Los soldados, enfurecidos por el objetivo real de la misión, transmiten la noticia de que el magistrado ha hablado en secreto con los jefes bárbaros y que por tanto puede haber conspirado en contra del Imperio. Esta es la versión que cree Joll, quien de regreso al pueblo, arresta al magistrado y lo aísla en una pequeña celda. Poco después comenzarán las torturas. Mientras Joll emprende una expedición de combate contra los bárbaros, el magistrado se va hundiendo en un infierno sin fondo, en una larga serie de torturas y humillaciones que culminan con su falso ahorcamiento vestido de mujer. Perdida por completo la dignidad, el magistrado llega a servir de diversión a los soldados y a los niños, su dolor se convierte en objeto de burla y su degradación le lleva a ser identificado como un animal.
Cuando las tropas vuelven, derrotadas, traen un grupo de prisioneros a quienes se pretende someter a tortura pública y colectiva. El magistrado, huido de su reclusión, interviene en su defensa, pero sólo consigue convertirse él en objeto de agresión y humillación.
Al cabo del tiempo, se hace evidente el fracaso del ejército y la derrota de las tropas. Diezmados e incapaces de afrontar el crudo invierno bajo la amenaza de los bárbaros, el ejército abandona el pueblo, dejando solo una pequeña guarnición. Entonces sorprendentemente, el magistrado, que últimamente había vivido, olvidado de todos, de la caridad de los pescadores a quienes se había prohibido el acceso al pueblo y que habían sido también objeto de represión, se convierte nuevamente en líder del pueblo. Líder para los que quedan, porque muchos han decidido seguir al ejército y arriesgarse a una travesía en medio del invierno, a quedarse allí a la espera de los bárbaros. El magistrado organiza entonces las cosechas, las reservas mínimas para soportar el acoso, y junto a los habitantes del pueblo que han recuperado la confianza en él espera la llegada de los bárbaros.
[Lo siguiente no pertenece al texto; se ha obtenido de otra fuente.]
Lemma rename_keys_ignores_cased_map_keys_witness :
  rename_keys_with PyStr.lower [("Price", "cost")] None
    [("values", VDict [("Price", VStr "1")])]
  = rename_keys_with PyStr.lower [] None
      [("values", VDict [("Price", VStr "1")])].
Proof.
  apply (rename_keys_ignores_cased_map_keys PyStr.lower [] [] "Price" "cost" None).
  intros k H. assert (H2 := lower_idempotent k).
  rewrite H in H2. vm_compute in H2. discriminate H2.
Defined.

(** ** Key flattener: when it changes nothing, when it raises, when it returns *)

Lemma dict_pop_None {V : Type} (d : dict V) (k : string) :
  ~ In k (dict_keys d) -> dict_pop d k = None.
Proof.
  induction d as [|[k' v'] r IH]; simpl; intros H; [reflexivity|].
  destruct (String.eqb_spec k' k) as [->|Hne]; [tauto|].
  rewrite IH; tauto.
Qed.

Lemma dict_pop_get {V : Type} (d : dict V) (k : string) (x : V) (d' : dict V) :
  dict_pop d k = Some (x, d') -> dict_get d k = Some x.
Proof.
  revert d'. induction d as [|[k' v'] r IH]; simpl; intros d'; [discriminate|].
  destruct (String.eqb k' k).
  - intros H. now injection H as -> _.
  - destruct (dict_pop r k) as [[y r']|]; [|discriminate].
    intros H. injection H as <- _. now apply (IH r').
Qed.

Lemma parse_items_untouched (nested_key value_key : string)
  (rp : value -> value * outcome value) (items : list (string * value)) :
  Forall
    (fun kv =>
       pop_name nested_key (snd kv) = None
       /\ rp (snd kv) = (snd kv, Done (snd kv))) items ->
  forall new_data,
    parse_items nested_key value_key rp items new_data
    = (items, Done (insert_all items new_data)).
Proof.
  induction 1 as [|[k v] rest [Hpop Hrp] _ IH]; intros new_data; [reflexivity|].
  cbn [parse_items]. cbn [snd] in Hpop, Hrp. rewrite Hpop, Hrp, IH. reflexivity.
Qed.

Lemma parse_list_untouched (rp : value -> value * outcome value) (l : list value) :
  Forall (fun x => rp x = (x, Done x)) l -> parse_list rp l = (l, Done l).
Proof.
  induction 1 as [|x rest Hrp _ IH]; [reflexivity|].
  cbn [parse_list]. rewrite Hrp, IH. reflexivity.
Qed.

Lemma pop_name_absent (nested_key : string) (v : value) :
  ~ In nested_key (all_keys v) -> pop_name nested_key v = None.
Proof.
  destruct v as [s | d | l]; try reflexivity.
  intros H. apply dict_pop_None. intros Hin. apply H.
  unfold dict_keys in Hin. apply in_map_iff in Hin.
  destruct Hin as ([k x] & <- & Hkx). simpl.
  apply in_flat_map. exists (k, x). split; [exact Hkx | now left].
Qed.

Lemma recursive_parse_absent (nested_key value_key : string) (v : value) :
  unique_keys v -> ~ In nested_key (all_keys v) ->
  recursive_parse nested_key value_key v = (v, Done v).
Proof.
  induction v as [s | d IH | l IH] using value_ind; intros Hu Habs.
  - reflexivity.
  - inversion Hu as [| ? Hnd Hud |]; subst.
    cbn [recursive_parse]. rewrite parse_items_untouched.
    + cbv beta iota. cbn [outcome_map].
      rewrite (insert_all_fresh _ d []) by exact Hnd. reflexivity.
    + rewrite Forall_forall in *. intros [k x] Hkx. cbn [snd].
      assert (Hx : ~ In nested_key (all_keys x)).
      { intros Hin. apply Habs. simpl. apply in_flat_map.
        exists (k, x). split; [exact Hkx | now right]. }
      split; [now apply pop_name_absent|].
      exact (IH (k, x) Hkx (Hud (k, x) Hkx) Hx).
  - inversion Hu as [| | ? Hul]; subst.
    cbn [recursive_parse]. rewrite parse_list_untouched; [reflexivity|].
    rewrite Forall_forall in *. intros x Hx.
    apply (IH x Hx (Hul x Hx)).
    intros Hin. apply Habs. simpl. apply in_flat_map. now exists x.
Qed.

(** X11.  When [nested_key] is a key of no dict of the working structure,
    the flattener returns and changes nothing. *)
Theorem flatten_absent_noop (nested_key value_key : string)
  (parsed_data : dict value)
  (Hdicts : Forall (fun entry => unique_keys (snd entry)) parsed_data)
  (Habsent :
     ~ In nested_key (flat_map (fun entry => all_keys (snd entry)) parsed_data)) :
  flatten_nested_keys nested_key value_key parsed_data = (parsed_data, Done tt).
Proof.
  unfold flatten_nested_keys.
  induction parsed_data as [|[p v] r IH]; [reflexivity|].
  inversion Hdicts as [|? ? Hv Hr]; subst. simpl in Hv, Habsent.
  cbn [flatten_parents]. rewrite recursive_parse_absent.
  - rewrite IH; [reflexivity | exact Hr |].
    intros Hin. apply Habsent. apply in_or_app. now right.
  - exact Hv.
  - intros Hin. apply Habsent. apply in_or_app. now left.
Qed.

Lemma flatten_absent_noop_witness :
  flatten_nested_keys "Title" "Value"
    [("values", VDict [("extra", VDict [("Name", VStr "Special Offer");
                                        ("Value", VStr "50% Off")])])]
  = ([("values", VDict [("extra", VDict [("Name", VStr "Special Offer");
                                         ("Value", VStr "50% Off")])])],
     Done tt).
Proof.
  apply flatten_absent_noop.
  - repeat constructor; simpl; intuition discriminate.
  - simpl. intuition discriminate.
Defined.

(** A loop that reaches an entry whose name is not a string raises, if it
    has not raised before; the entries behind that one are left alone. *)
Lemma parse_items_raises (nested_key value_key : string)
  (rp : value -> value * outcome value) (k : string) (dv remaining : dict value)
  (name : value) (post : list (string * value)) :
  dict_pop dv nested_key = Some (name, remaining) ->
  (forall s, name <> VStr s) ->
  forall pre new_data,
    snd (parse_items nested_key value_key rp (pre ++ (k, VDict dv) :: post) new_data)
    = TypeError
    /\ exists changed,
        fst (parse_items nested_key value_key rp
               (pre ++ (k, VDict dv) :: post) new_data)
        = changed ++ post
        /\ List.length changed = S (List.length pre).
Proof.
  intros Hpop Hname pre.
  induction pre as [|[k0 v0] r IH]; intros new_data.
  - cbn [app parse_items pop_name]. rewrite Hpop.
    destruct name as [s | dn | ln]; [now elim (Hname s) | |];
      (split; [reflexivity | now exists [(k, VDict remaining)]]).
  - cbn [app parse_items].
    destruct (pop_name nested_key v0) as [[[s | dn | ln] dv0]|].
    + destruct (IH (dict_set new_data s (promoted value_key dv0)))
        as (Hsnd & changed & Hfst & Hlen).
      destruct (parse_items nested_key value_key rp
                  (r ++ (k, VDict dv) :: post)
                  (dict_set new_data s (promoted value_key dv0))) as [rest' o].
      cbn [fst snd] in *. split; [exact Hsnd|].
      exists ((k0, VDict dv0) :: changed). rewrite Hfst. simpl. now rewrite Hlen.
    + split; [reflexivity|].
      exists ((k0, VDict dv0) :: r ++ [(k, VDict dv)]). cbn [fst]. split.
      * simpl. now rewrite <- app_assoc.
      * simpl. rewrite length_app. simpl. lia.
    + split; [reflexivity|].
      exists ((k0, VDict dv0) :: r ++ [(k, VDict dv)]). cbn [fst]. split.
      * simpl. now rewrite <- app_assoc.
      * simpl. rewrite length_app. simpl. lia.
    + destruct (rp v0) as [v' [y|]].
      * destruct (IH (dict_set new_data k0 y)) as (Hsnd & changed & Hfst & Hlen).
        destruct (parse_items nested_key value_key rp
                    (r ++ (k, VDict dv) :: post) (dict_set new_data k0 y))
          as [rest' o].
        cbn [fst snd] in *. split; [exact Hsnd|].
        exists ((k0, v') :: changed). rewrite Hfst. simpl. now rewrite Hlen.
      * split; [reflexivity|].
        exists ((k0, v') :: r ++ [(k, VDict dv)]). cbn [fst]. split.
        -- simpl. now rewrite <- app_assoc.
        -- simpl. rewrite length_app. simpl. lia.
Qed.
Coetzee plantea la cuestión de la perversidad del poder, que inventa un enemigo para afianzar su autoridad incuestionada, más allá del sentido común. En coherencia con el mantenimiento de la autoridad incuestionada está la utilización de la tortura, que provoca el terror y divide a la población entre quienes son torturados o torturables y hacen todo lo posible por no serlo. El magistrado, en su afán de mantener el sentido común, desconoce ese límite tajante y cae en manos de los torturadores. Coetzee describe con frialdad, desde la primera persona, el proceso de tortura y degradación del magistrado, sin duda la parte más impresionante de la novela. Aunque esa degradación ha tenido un antecedente, y es el extraño episodio de los masajes de aceite nocturnos a la chica ciega. Esa relación perversa, pero que a nadie daña más que a quienes la practica, se contrapone a esa otra perversidad que tiene la forma de invasión, asesinato, apresamiento, tortura…
La relación del magistrado con la chica adelanta la relación de la anciana enferma de cáncer y el negro vagabunda en La edad de hierro y, más remotamente, otras relaciones no convencionales que aparecen en Desgracia.